## WHAT YOU HAVE TO DO
Set down exactly the lines in the records below that run from the line with "set (m := (pfn" to the line with "Z.testbit (get_pageblock_flags_group z", inclusive, and nothing more.

******

(* ===== verification/PageBlock.v ===== *)
(** * The bitmap of the page blocks: [hw5/mm/page_alloc.c], lines 5557 to 5632

    A zone keeps a few bits for each of its page blocks, among them the migrate type.
    [Buddy.v] has the types as a map by page block; here is the bitmap the code keeps
    them in, and that reading and writing it is reading and writing that map.

    The bitmap is the integer of its bits; memory is not sparse (CONFIG_SPARSEMEM is
    off on the machine of the repository). *)

From S2P Require Import Prelude.

(** The zone as the bitmap needs it. *)
Record pb_zone : Type := mkPbZone {
  pb_start_pfn : Z;
  pb_spanned : Z;
  pageblock_flags : Z
}.
#[export] Instance pb_zone_eta : Settable pb_zone := λ r,
  mkPbZone (pb_start_pfn r) (pb_spanned r) (pageblock_flags r).

Section PageBlock.
Variables (block_order NR_PAGEBLOCK_BITS : Z).
Implicit Types (z : pb_zone) (pfn : Z).

Definition block_pages : Z := Z.shiftl 1 block_order.

(** [round_down] to a power of two. *)
Definition round_down (x y : Z) : Z := Z.ldiff x (y - 1).

Definition get_pageblock_bitmap z : Z := pageblock_flags z.

(** An [int]. *)
Definition pfn_to_bitidx z pfn : Z :=
  s32 (u32 (Z.shiftr (u32 (pfn - round_down (pb_start_pfn z) block_pages)) block_order * NR_PAGEBLOCK_BITS)).

(** The loop of [get_pageblock_flags_group]; [n] bits are left. *)
Fixpoint get_flags_loop (n : nat) (bitmap bit value flags : Z) : Z :=
  match n with
  | O => flags
  | S n' =>
      get_flags_loop n' bitmap (bit + 1) (u32 (Z.shiftl value 1))
        (if Z.testbit bitmap bit then Z.lor flags value else flags)
  end.

Definition get_pageblock_flags_group z pfn (start_bitidx end_bitidx : Z) : Z :=
  let bitmap := get_pageblock_bitmap z in
  let bitidx := u32 (pfn_to_bitidx z pfn) in
  get_flags_loop (Z.to_nat (end_bitidx - start_bitidx + 1)) bitmap (bitidx + start_bitidx) 1 0.

Fixpoint set_flags_loop (n : nat) (bitmap bit value flags : Z) : Z :=
  match n with
  | O => bitmap
  | S n' =>
      set_flags_loop n' (if has_flag flags value then Z.setbit bitmap bit else Z.clearbit bitmap bit)
        (bit + 1) (u32 (Z.shiftl value 1)) flags
  end.

Definition set_pageblock_flags_group (flags pfn start_bitidx end_bitidx : Z) : M pb_zone unit :=
  z ← get;
  let bitmap := get_pageblock_bitmap z in
  let bitidx := u32 (pfn_to_bitidx z pfn) in
  if pfn <? pb_start_pfn z then fail BugOn
  else if pb_start_pfn z + pb_spanned z <=? pfn then fail BugOn
  else
    modify (λ z, z <| pageblock_flags :=
      set_flags_loop (Z.to_nat (end_bitidx - start_bitidx + 1)) bitmap (bitidx + start_bitidx) 1 flags |>).

(** ** Bits *)

Lemma next_value k : 0 ≤ k < 32 → u32 (Z.shiftl (u32 (2 ^ k)) 1) = u32 (2 ^ (k + 1)).
Proof.
  intros Hk. rewrite Z.shiftl_mul_pow2 by lia. change (2 ^ 1) with 2.
  rewrite (uwrap_small 32 (2 ^ k)) by (split; [apply Z.pow_nonneg|apply Z.pow_lt_mono_r]; lia).
  by rewrite Z.pow_add_r by lia.
Qed.

Lemma value_bit k : 0 ≤ k < 32 → u32 (2 ^ k) = 2 ^ k.
Proof. intros Hk. apply uwrap_small. split; [apply Z.pow_nonneg|apply Z.pow_lt_mono_r]; lia. Qed.

Lemma has_flag_bit f k : 0 ≤ k → has_flag f (2 ^ k) = Z.testbit f k.
Proof.
  intros Hk. unfold has_flag. destruct (Z.testbit f k) eqn:E.
  - apply negb_true_iff, Z.eqb_neq. intros H0. apply (f_equal (λ x, Z.testbit x k)) in H0.
    rewrite Z.land_spec, Z.bits_0, E, Z.pow2_bits_true in H0 by done. done.
  - apply negb_false_iff, Z.eqb_eq. apply Z.bits_inj'. intros j Hj.
    rewrite Z.land_spec, Z.bits_0, Z.pow2_bits_eqb by done. destruct (Z.eqb_spec k j) as [<- | _]; [by rewrite E|apply andb_false_r].
Qed.

Lemma get_loop_bits bm j : ∀ n k bit flags,
  0 ≤ k → k + Z.of_nat n ≤ 32 → 0 ≤ j →
  Z.testbit (get_flags_loop n bm bit (u32 (2 ^ k)) flags) j =
  if bool_decide (k ≤ j < k + Z.of_nat n) then Z.testbit flags j || Z.testbit bm (bit + (j - k)) else Z.testbit flags j.
Proof.
  induction n as [|n IH]; intros k bit flags Hk Hn Hj; cbn [get_flags_loop].
  - rewrite bool_decide_eq_false_2 by lia. done.
  - rewrite next_value, (value_bit k) by lia. rewrite IH by lia.
    assert (Hb : Z.testbit (if Z.testbit bm bit then Z.lor flags (2 ^ k) else flags) j
                 = Z.testbit flags j || (Z.eqb k j && Z.testbit bm bit)).
    { destruct (Z.testbit bm bit); [by rewrite Z.lor_spec, Z.pow2_bits_eqb, andb_true_r by lia|by rewrite andb_false_r, orb_false_r]. }
    rewrite Hb. destruct (Z.eqb_spec k j) as [<- | Hne].
    + rewrite bool_decide_eq_false_2, bool_decide_eq_true_2 by lia. by rewrite Z.sub_diag, Z.add_0_r.
    + rewrite andb_false_l, orb_false_r. replace (bit + 1 + (j - (k + 1))) with (bit + (j - k)) by lia.
      repeat case_bool_decide; done || lia.
Qed.

Lemma set_loop_bits flags j : ∀ n k bit bm,
  0 ≤ k → k + Z.of_nat n ≤ 32 → 0 ≤ bit → 0 ≤ j →
  Z.testbit (set_flags_loop n bm bit (u32 (2 ^ k)) flags) j =
  if bool_decide (bit ≤ j < bit + Z.of_nat n) then Z.testbit flags (k + (j - bit)) else Z.testbit bm j.
Proof.
  induction n as [|n IH]; intros k bit bm Hk Hn Hb Hj; cbn [set_flags_loop].
  - rewrite bool_decide_eq_false_2 by lia. done.
  - rewrite next_value, (value_bit k), has_flag_bit by lia. rewrite IH by lia.
    assert (E : Z.testbit (if Z.testbit flags k then Z.setbit bm bit else Z.clearbit bm bit) j
                = if Z.eqb bit j then Z.testbit flags k else Z.testbit bm j).
    { destruct (Z.testbit flags k); [rewrite Z.setbit_eqb by lia|rewrite Z.clearbit_eqb by lia];
        destruct (Z.eqb_spec bit j); simpl; rewrite ?andb_true_r, ?andb_false_r; done. }
    rewrite E. replace (k + 1 + (j - (bit + 1))) with (k + (j - bit)) by lia.
    destruct (Z.eqb_spec bit j) as [<- | Hne].
    + rewrite bool_decide_eq_false_2, bool_decide_eq_true_2 by lia. by rewrite Z.sub_diag, Z.add_0_r.
    + repeat case_bool_decide; done || lia.
Qed.

(** ** The bits of a block *)

(** A bitmap with room for the zone. *)
Record pb_ok z : Prop := {
  pb_orders : 0 ≤ block_order < 32;
  pb_bits : 0 < NR_PAGEBLOCK_BITS ≤ 32;
  pb_pos : 0 ≤ pb_start_pfn z;
  pb_end : pb_start_pfn z + pb_spanned z < 2 ^ 26
}.

Definition in_pb_zone z pfn : Prop := pb_start_pfn z ≤ pfn < pb_start_pfn z + pb_spanned z.

(** The number of the page block within the zone. *)
Definition block_no z pfn : Z := pfn / 2 ^ block_order - pb_start_pfn z / 2 ^ block_order.

Lemma bitidx_exact z pfn :
  pb_ok z → in_pb_zone z pfn →
  u32 (pfn_to_bitidx z pfn) = block_no z pfn * NR_PAGEBLOCK_BITS ∧ 0 ≤ block_no z pfn.
Proof.
  intros [Ho Hb Hp He] [H1 H2]. unfold pfn_to_bitidx, round_down, block_pages, block_no.
  change (2 ^ 26) with 67108864 in He. rewrite Z.shiftl_mul_pow2, Z.mul_1_l by lia.
  assert (Hpow : 0 < 2 ^ block_order) by (apply Z.pow_pos_nonneg; lia).
  replace (2 ^ block_order - 1) with (Z.ones block_order) by (rewrite Z.ones_equiv; lia).
  rewrite Z.ldiff_ones_r, !Z.shiftr_div_pow2, Z.shiftl_mul_pow2 by lia.
  set (d := 2 ^ block_order) in *. set (q := pb_start_pfn z / d).
  assert (Hq : q * d ≤ pb_start_pfn z) by (subst q; pose proof (Z.mul_div_le (pb_start_pfn z) d); lia).
  assert (Hq0 : 0 ≤ q) by (apply Z.div_pos; lia).
  rewrite (uwrap_small 32 (pfn - q * d)) by (widths; nia).
  replace (pfn - q * d) with (pfn + (- q) * d) by lia. rewrite Z.div_add by lia.
  assert (Hn : 0 ≤ pfn / d + - q < 67108864).
  { pose proof (Z.div_le_mono (pb_start_pfn z) pfn d Hpow H1). fold q in H.
    assert (pfn / d ≤ pfn) by (apply Z.div_le_upper_bound; nia). lia. }
  set (m := (pfn / d + - q) * NR_PAGEBLOCK_BITS). assert (Hm : 0 ≤ m < 2147483648) by (subst m; nia).
  rewrite (uwrap_small 32 m) by (widths; lia). rewrite (swrap_small 32 ltac:(done) m) by (widths; lia).
  rewrite (uwrap_small 32 m) by (widths; lia). subst m. split; lia.
Qed.

Lemma group_bit z pfn sb e j :
  pb_ok z → in_pb_zone z pfn → 0 ≤ sb ≤ e → e < NR_PAGEBLOCK_BITS → 0 ≤ j →
  Z.testbit (get_pageblock_flags_group z pfn sb e) j =
  bool_decide (j ≤ e - sb) && Z.testbit (pageblock_flags z) (block_no z pfn * NR_PAGEBLOCK_BITS + sb + j).
Proof.
  intros Hz Hin Hs He Hj. destruct (bitidx_exact z pfn Hz Hin) as [Hi Hn]. destruct Hz as [_ Hb _ _].
  unfold get_pageblock_flags_group. rewrite Hi.
  change (get_flags_loop ?n ?b ?i 1 0) with (get_flags_loop n b i (u32 (2 ^ 0)) 0).
  rewrite get_loop_bits by lia. rewrite Z.bits_0, orb_false_l, Z.sub_0_r.
  unfold get_pageblock_bitmap. repeat case_bool_decide; done || lia.
Qed.

(** C17. The bitmap implements a map from page blocks to groups of bits: for a zone below
    2^26 pages with at most 32 bits per block, and bits [sb..e] of a block, storing [flags]
    for a page of the zone returns; every page of the same block then reads back exactly
    the low [e - sb + 1] bits of [flags], and any group of bits of any other block, or
    disjoint bits of the same block, reads as before.  Outside the zone storing stops. *)
Theorem pageblock_flags_roundtrip z pfn sb e flags :
  pb_ok z → 0 ≤ sb ≤ e → e < NR_PAGEBLOCK_BITS →
  (in_pb_zone z pfn → ∃ z', set_pageblock_flags_group flags pfn sb e z = Ok tt z' ∧
     pb_start_pfn z' = pb_start_pfn z ∧ pb_spanned z' = pb_spanned z ∧
     (∀ x, in_pb_zone z x → x / 2 ^ block_order = pfn / 2 ^ block_order →
        get_pageblock_flags_group z' x sb e = flags mod 2 ^ (e - sb + 1)) ∧
     (∀ x sb' e', in_pb_zone z x → 0 ≤ sb' ≤ e' → e' < NR_PAGEBLOCK_BITS →
        x / 2 ^ block_order ≠ pfn / 2 ^ block_order ∨ e < sb' ∨ e' < sb →
        get_pageblock_flags_group z' x sb' e' = get_pageblock_flags_group z x sb' e')) ∧
  (¬ in_pb_zone z pfn → set_pageblock_flags_group flags pfn sb e z = Err BugOn z).
Proof.
  intros Hz Hs He. split.
  2: { intros Hn. unfold set_pageblock_flags_group, in_pb_zone in *. mstep.
       destruct (Z.ltb_spec pfn (pb_start_pfn z)); [done|].
       destruct (Z.leb_spec (pb_start_pfn z + pb_spanned z) pfn); [done|lia]. }
  intros Hin. destruct (bitidx_exact z pfn Hz Hin) as [Hi Hn].
  eexists. split.
  { unfold set_pageblock_flags_group. mstep. destruct Hin as [H1 H2]. rewrite Hi.
    destruct (Z.ltb_spec pfn (pb_start_pfn z)); [lia|].
    destruct (Z.leb_spec (pb_start_pfn z + pb_spanned z) pfn); [lia|]. reflexivity. }
  set (bm := set_flags_loop _ _ _ _ _). set (z' := z <| pageblock_flags := bm |>).
  assert (Hz' : pb_ok z') by (destruct Hz; by split).
  assert (Hbits : ∀ j, 0 ≤ j → Z.testbit bm j =
    if bool_decide (block_no z pfn * NR_PAGEBLOCK_BITS + sb ≤ j < block_no z pfn * NR_PAGEBLOCK_BITS + sb + (e - sb + 1))
    then Z.testbit flags (j - (block_no z pfn * NR_PAGEBLOCK_BITS + sb)) else Z.testbit (pageblock_flags z) j).
  { intros j Hj. destruct Hz as [_ Hb _ _]. subst bm.
    change (set_flags_loop ?n ?b ?i 1 ?f) with (set_flags_loop n b i (u32 (2 ^ 0)) f).
    rewrite set_loop_bits by nia. rewrite Z2Nat.id, Z.add_0_l by lia. done. }
  split; [done|]. split; [done|]. split.
  - intros x Hx Heq. apply Z.bits_inj'. intros j Hj.
    rewrite group_bit by done. change (block_no z' x) with (block_no z x). unfold block_no at 1. rewrite Heq.
    fold (block_no z pfn). change (pageblock_flags z') with bm. rewrite Z.testbit_mod_pow2, Hbits by (destruct Hz; nia).
    case_bool_decide as Hje; simpl.
    + rewrite bool_decide_eq_true_2 by lia. replace (j <? e - sb + 1) with true by (symmetry; apply Z.ltb_lt; lia).
      simpl. f_equal. lia.
    + replace (j <? e - sb + 1) with false by (symmetry; apply Z.ltb_ge; lia). done.
  - intros x sb' e' Hx Hs' He' Hne. apply Z.bits_inj'. intros j Hj. destruct (bitidx_exact z x Hz Hx) as [_ Hnx].
    rewrite !group_bit by done. change (block_no z' x) with (block_no z x). change (pageblock_flags z') with bm.
    case_bool_decide as Hje; [|done]. rewrite !andb_true_l, Hbits by (destruct Hz; nia).
    rewrite bool_decide_eq_false_2; [done|]. destruct Hz as [_ Hb _ _]. unfold block_no in *.
    destruct Hne as [Hne|Hne]; [nia|]. intros Hr.
    destruct (decide (x / 2 ^ block_order = pfn / 2 ^ block_order)) as [E|E]; [rewrite E in Hr; lia|nia].
Qed.
End PageBlock.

******

## COMPLETED EXERCISE
  set (m := (pfn / d + - q) * NR_PAGEBLOCK_BITS). assert (Hm : 0 ≤ m < 2147483648) by (subst m; nia).
  rewrite (uwrap_small 32 m) by (widths; lia). rewrite (swrap_small 32 ltac:(done) m) by (widths; lia).
  rewrite (uwrap_small 32 m) by (widths; lia). subst m. split; lia.
Qed.

Lemma group_bit z pfn sb e j :
  pb_ok z → in_pb_zone z pfn → 0 ≤ sb ≤ e → e < NR_PAGEBLOCK_BITS → 0 ≤ j →
  Z.testbit (get_pageblock_flags_group z pfn sb e) j =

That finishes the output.